Pas un visiteur ne quitte Kinshasa sans être impressionné par le
potentiel économique de la RD Congo. Pourtant, malgré ses 90 millions
d’habitants, sa position centrale, ses 80 millions d’hectares de
terres arables, son sous-sol riche en minerais et l’énergie
hydraulique disponible, le pays reste un géant qui sommeille encore.
Pour sortir la RDC de cette situation, Alphonse Shungu Mahungu,
leader visionnaire, ancien Directeur de cabinet au ministère de
l’Economie Nationale et ancien conseiller à la Présidence de la
République, propose une série d’idées novatrices pour le renouveau
économique de la République Démocratique du Congo (RDC). voici
ci-dessous l’intégralité de sa tribune.
        L’économie, étant  un tout, doit être vu comme un ensemble. En effet,
elle comprend plusieurs disciplines : économie des transports,
économie du développement, économie de l’éducation, économie de la
santé, économie industrielle, économie financière, économie publique,
économie régionale (provinciale), économie du travail, économie de
l’entrepreneuriat et de l’innovation… Les sciences humaines telles
que la psychologie interviennent également en économie.
        Ce qui revient à dire que l’économie dans son ensemble est une
science pluridisciplinaire.
        Pour réussir à faire de la bonne économie en République Démocratique
du Congo, l’approche à privilégier est la transversalité c’est-à-dire
travailler conjointement avec les ministères sectoriels
(l’agriculture, la pêche et la sylviculture…) ainsi qu’avec les
ministères clés (les finances, l’entrepreneuriat et les PME…). Le
ministère de l’Économie Nationale de notre pays ne doit donc pas se
concentrer uniquement sur les aspects liés au contrôle des opérateurs
économiques ou à la structure des prix des carburants, mais devrait
également se focaliser sur l’encadrement des activités économiques
dans son ensemble.
        Il est nécessaire de suivre de manière régulière l’évolution de notre
économie. Ainsi, l’élaboration d’indicateurs socio-économiques revêt
une importance capitale pour évaluer les politiques publiques et
sectorielles.
        Nous devons bâtir une économie nationale robuste et durable pour les
générations futures. Pour y parvenir, il est impératif de veiller à la
stabilité du cadre macro-économique de notre économie.
        L’inflation, étant l’un des principaux perturbateurs de l’économie,
il est indispensable de la contenir ou de la combattre pour éviter ses
effets néfastes sur le pouvoir d’achat des ménages congolais, sur la
compétitivité de l’économie nationale et sur la dépréciation du franc
congolais. Avant de lui appliquer les remèdes appropriés, il faudrait
d’abord commencer par analyser ou déterminer ses causes.

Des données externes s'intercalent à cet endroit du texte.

(* ===== verification/FidlClientWakes.v ===== *)
(** The tasks of an asynchronous FIDL client on an executor of one thread, where the calls do not
    overlap: whenever a query waits for its response, some task of the client will run when
    there is something to read from the channel. *)

From S2P Require Import Prelude Std Threads AsyncHandle FidlCore FidlTypes FidlAggregates FidlClient FidlClientSafety.
Open Scope prog_scope.

Section wakes.
Context `{BO : !ByteOrder, BOS : !ByteOrderSpec, SL : !Slab, SLS : !SlabSpec}.

(** The client, the futures of its queries that are alive, by key, and its event receiver, each
    with the waker it was last polled with. *)
Record system := System {
  client : ClientInner; futures : gmap nat (option waker); receiver : option (option waker) }.
Definition put (s : ClientInner) (y : system) : system := System s (futures y) (receiver y).
Definition forget (id : nat) (y : system) : system := System (client y) (delete id (futures y)) (receiver y).
Definition slot (s : ClientInner) (id : nat) : option MessageInterest := slab_get id (message_interests s).

(** The task of the future [id] will run: the channel is to wake it, or it has been woken. *)
Definition stirred (y : system) (id : nat) : Prop :=
  ∃ w, futures y !! id = Some (Some w) ∧
    (slot (client y) id = Some (Waiting w) ∧ (read_task (channel (client y)) = Some w ∨ w ∈ woken (channel (client y))) ∨
     (∃ buf, slot (client y) id = Some (Received buf)) ∧ w ∈ woken (channel (client y))).
Definition queries_covered (y : system) : Prop :=
  ∀ id w, slot (client y) id = Some (Waiting w) → ∃ id', stirred y id'.
Record covered (y : system) : Prop := {
  c_queries : queries_covered y;
  c_events : ∀ w, receiver y = Some (Some w) → listener (client y) = Listening w →
    (∃ id, stirred y id) ∨ read_task (channel (client y)) = Some w ∨ w ∈ woken (channel (client y)) }.

Record owned (y : system) : Prop := {
  o_waits : waits_fail (handle (channel (client y))) = None;
  o_headers : Forall header_total (inbound (handle (channel (client y))));
  o_waiting : ∀ id w, slot (client y) id = Some (Waiting w) → futures y !! id = Some (Some w);
  o_alive : ∀ id o, futures y !! id = Some o →
    Z.of_nat id + 1 < 2 ^ 32 ∧ ∃ x, slot (client y) id = Some x ∧ x ≠ Discard;
  o_listening : ∀ w w', listener (client y) = Listening w → receiver y = Some (Some w') → w' = w }.

(** * Steps that keep the owners *)
Lemma put_client y : put (client y) y = y.
Proof. by destruct y. Qed.
Lemma owned_channel ch y :
  owned y → waits_fail (handle ch) = None → Forall header_total (inbound (handle ch)) →
  owned (put (with_channel ch (client y)) y).
Proof. intros [? ? ? ? ?] ? ?. by split. Qed.
Lemma owned_wake w y : owned y → owned (put (wake_now w (client y)) y).
Proof. intros Ho. apply owned_channel; [done|apply Ho..]. Qed.
Lemma owned_running w y : owned y → owned (put (running w (client y)) y).
Proof. intros Ho. apply owned_channel; [done|apply Ho..]. Qed.

(** * Waking a task *)
Lemma first_waiting_some (m : slab MessageInterest) w :
  first_waiting (slab_entries m) = Some w → ∃ id, slab_get id m = Some (Waiting w).
Proof.
  intros H. cut (∃ id, (id, Waiting w) ∈ slab_entries m); [intros [id Hid]; exists id; by apply slab_entries_get|].
  induction (slab_entries m) as [|[id x] l IH]; [done|]. cbn in H. destruct x; simplify_eq.
  2: { exists id. left. }
  all: destruct (IH H) as [id' ?]; exists id'; by right.
Qed.
Lemma first_waiting_none (m : slab MessageInterest) id w :
  first_waiting (slab_entries m) = None → slab_get id m ≠ Some (Waiting w).
Proof.
  intros H Hg%slab_entries_get. induction (slab_entries m) as [|[j x] l IH]; [by apply elem_of_nil in Hg|].
  cbn in H. apply elem_of_cons in Hg as [[= -> <-]|Hg]; [done|]. destruct x; try done; by apply IH.
Qed.

Definition first_pending (s : ClientInner) : option waker :=
  match first_waiting (slab_entries (message_interests s)) with
  | Some w => Some w
  | None => match listener s with Listening w => Some w | _ => None end
  end.
Lemma get_pending_waker_ends s (Q : option waker → ClientInner → Prop) :
  Q (first_pending s) s → ends get_pending_waker s Q.
Proof.
  intros HQ. apply ends_bind, ends_atomically. cbn [fst snd]. unfold first_pending in HQ.
  destruct (first_waiting _) as [w|]; [by apply ends_return|by apply ends_atomically].
Qed.
(** The first task that waits is enough. *)
Lemma covered_first y :
  owned y →
  (∀ w, first_pending (client y) = Some w → read_task (channel (client y)) = Some w ∨ w ∈ woken (channel (client y))) →
  covered y.
Proof.
  intros [? ? Hw ? Hl] Hf. unfold first_pending in Hf.
  destruct (first_waiting _) as [w|] eqn:E.
  - destruct (first_waiting_some _ _ E) as [id Hid].
    assert (stirred y id) as Hs by (exists w; split; [by apply Hw|left; split; [done|by apply Hf]]).
    split; [intros ? ? _; by eauto|]. intros ? _ _. left. by eauto.
  - split; [intros id w Hid; by apply (first_waiting_none _ id w) in E|].
    intros w Hr Hli. right. rewrite Hli in Hf. by apply Hf.
Qed.
Lemma wake_any_returns s : ends wake_any s (λ _ _, True).
Proof.
  apply ends_bind, get_pending_waker_ends. by destruct (first_pending s); [apply ends_atomically|apply ends_return].
Qed.
Lemma wake_any_ends y :
  owned y → ends wake_any (client y) (λ _ s', owned (put s' y) ∧ covered (put s' y)).
Proof.
  intros Ho. apply ends_bind, get_pending_waker_ends. destruct (first_pending (client y)) as [w|] eqn:E.
  - apply ends_atomically. cbn [fst snd]. assert (owned (put (wake_now w (client y)) y)) as Ho' by by apply owned_wake.
    split; [done|]. apply covered_first; [done|]. change (first_pending _) with (first_pending (client y)).
    intros w' [= ->]%(eq_trans (eq_sym E)). right. cbn. set_solver.
  - apply ends_return. rewrite put_client. split; [done|].
    apply covered_first; [done|]. by rewrite E.
Qed.

(** * Messages *)
Definition answered (s s' : ClientInner) (id : nat) : Prop :=
  match slot s id with
  | Some (Waiting w) =>
      slot s' id = Some (Waiting w) ∨ (∃ buf, slot s' id = Some (Received buf)) ∧ w ∈ woken (channel s')
  | Some (Received _) => ∃ buf, slot s' id = Some (Received buf)
  | _ => ∀ w, slot s' id ≠ Some (Waiting w)
  end.
Lemma covered_answered y s' :
  read_task (channel s') = read_task (channel (client y)) → woken (channel (client y)) ⊆ woken (channel s') →
  (∀ id, answered (client y) s' id) → queries_covered y → queries_covered (put s' y).
Proof.
  intros Hr Hw Ha Hq id w Hs.
  assert (slot (client y) id = Some (Waiting w)) as Hback.
  { cbn in Hs. specialize (Ha id). unfold answered in Ha. destruct (slot (client y) id) as [[|w'| |]|] eqn:E; naive_solver. }
  destruct (Hq id w Hback) as (id'&w'&Hf&H). exists id', w'. split; [done|].
  specialize (Ha id'). unfold answered in Ha. cbn [client put].
  destruct H as [[Hs' H]|[[buf Hs'] H]]; rewrite Hs' in Ha; [|right; set_solver].
  destruct Ha as [Ha|[Ha ?]]; [left; split; [done|rewrite Hr; set_solver]|by right].
Qed.
Lemma answered_same s s' : message_interests s' = message_interests s → ∀ id, answered s s' id.
Proof. intros H id. unfold answered, slot. rewrite H. destruct (slab_get _ _) as [[]|]; naive_solver. Qed.

Definition keeps (y : system) (s' : ClientInner) : Prop := owned (put s' y) ∧ (queries_covered y → queries_covered (put s' y)).
Lemma keeps_refl y : owned y → keeps y (client y).
Proof. intros Ho. split; by rewrite put_client. Qed.
Abbreviation unread s := (inbound (handle (channel s))).
Lemma push_event_ends buf y :
  owned y → ends (push_event buf) (client y) (λ _ s', keeps y s' ∧ unread s' = unread (client y)).
Proof.
  intros [? ? Hw ? Hl]. apply ends_atomically. cbn [fst snd]. split; [|by destruct (listener _)]. split.
  - destruct (listener (client y)) as [| |w] eqn:E; split; cbn; try done.
  - apply covered_answered; destruct (listener (client y)) as [| |w]; cbn; try done; try set_solver; by apply answered_same.
Qed.

(** The slot of a future changes, and with it who owns it. *)
Lemma owned_slot m id x f y :
  owned y → (∀ j, slab_get j m = if decide (j = id) then x else slot (client y) j) →
  (∀ j, j ≠ id → f !! j = futures y !! j) →
  (∀ w, x = Some (Waiting w) → f !! id = Some (Some w)) →
  (∀ o, f !! id = Some o → Z.of_nat id + 1 < 2 ^ 32 ∧ ∃ x', x = Some x' ∧ x' ≠ Discard) →
  owned (System (with_interests m (client y)) f (receiver y)).
Proof.
  intros [? ? Hw Ha ?] Hm Hf Hx Hx'. split; cbn; try done.
  - intros j w. unfold slot. cbn. rewrite Hm. destruct (decide (j = id)) as [->|]; [apply Hx|]. rewrite Hf by done. apply Hw.
  - intros j o Hj. unfold slot. cbn. rewrite Hm. destruct (decide (j = id)) as [->|]; [by eapply Hx'|].
    rewrite Hf in Hj by done. by eapply Ha.
Qed.
Lemma answered_slot s s' id x :
  (∀ j, slot s' j = if decide (j = id) then x else slot s j) →
  match slot s id with
  | Some (Waiting w) => (∃ buf, x = Some (Received buf)) ∧ w ∈ woken (channel s')
  | Some (Received _) => ∃ buf, x = Some (Received buf)
  | _ => ∀ w, x ≠ Some (Waiting w)
  end →
  ∀ j, answered s s' j.
Proof.
  intros Hs Hx j. unfold answered. rewrite Hs. destruct (decide (j = id)) as [->|].
  - destruct (slot s id) as [[]|]; naive_solver.
  - destruct (slot s j) as [[]|]; naive_solver.
Qed.
Lemma store_response_ends id buf y :
  owned y → ends (store_response id buf) (client y) (λ _ s', keeps y s' ∧ unread s' = unread (client y)).
Proof.
  intros Ho. apply ends_atomically. cbn [fst snd].
  destruct (slab_get id (message_interests (client y))) as [x|] eqn:E.
  2: { split; [by apply keeps_refl|done]. }
  pose proof (λ v j, slab_get_set _ _ v _ _ j E) as Hset. pose proof (λ j, slab_get_remove _ _ _ _ j E) as Hrem.
  assert (∀ o, futures y !! id = Some o → Z.of_nat id + 1 < 2 ^ 32 ∧ x ≠ Discard) as Hal.
  { intros o (?&?&Hx&?)%(o_alive _ Ho). unfold slot in Hx. naive_solver. }
  assert (x ≠ Discard → owned (put (with_interests (slab_set id (Received buf) (message_interests (client y))) (client y)) y)) as Hor.
  { intros Hd. eapply owned_slot; [done|apply Hset|done..|]. intros o Ho'. split; [by eapply Hal|]. eauto. }
  destruct x as [|w|b|]; (split; [|done]); split.
  1, 5: by apply Hor.
  2: { apply (owned_wake w (put _ y)). by apply Hor. }
  2: { apply covered_answered; cbn; [done|set_solver|]. eapply answered_slot; [apply Hset|]. unfold slot. rewrite E.
       split; [by eexists|cbn; set_solver]. }
  3: { eapply owned_slot; [done|apply Hrem|done..|]. intros o Ho'. by destruct (Hal o Ho'). }
  all: apply covered_answered; try done; eapply answered_slot; [first [apply Hset|apply Hrem]|]; unfold slot; rewrite E; naive_solver.
Qed.
Lemma dispatch_ends buf y :
  owned y → header_total buf →
  ends (dispatch buf) (client y) (λ r s', keeps y s' ∧ unread s' = unread (client y) ∧ r ≠ inr (inl false)).
Proof.
  intros Ho Hh. unfold dispatch, header_total in *.
  pose proof (keeps_refl y Ho) as Hk.
  destruct (decode_transaction_header _) as [[header ?]|?| |]; try done; [|by apply ends_return].
  destruct (Z.eqb_spec (fst header) 0) as [|Hn].
  - apply ends_bind. eapply ends_mono; [|by apply push_event_ends]. intros [] s' [??]. by apply ends_return.
  - unfold from_txid. destruct (Z.eqb_spec (fst header) 0); [done|].
    apply ends_bind. eapply ends_mono; [|by apply store_response_ends]. intros [] s' [??]. by apply ends_return.
Qed.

        Si, par exemple, c’est un excès de la demande, alors il conviendrait
d’augmenter la production locale, principalement notre production
agricole, en diversifiant notre économie, tout en augmentant le taux
d’électrification national (accès à l’électricité), ainsi qu’en
améliorant la connectivité notamment dans le cadre de stratégies
telles que le Programme de Développement Local, connu sous le nom de
«PDL-145T»…
        Sans le développement de cette connectivité, par exemple, le prix
d’un sac de ciment continuerait à avoisiner entre 40 et 50 dollars à
Mbuji-Mayi, tandis qu’il serait d’environ 10 dollars à Kinshasa.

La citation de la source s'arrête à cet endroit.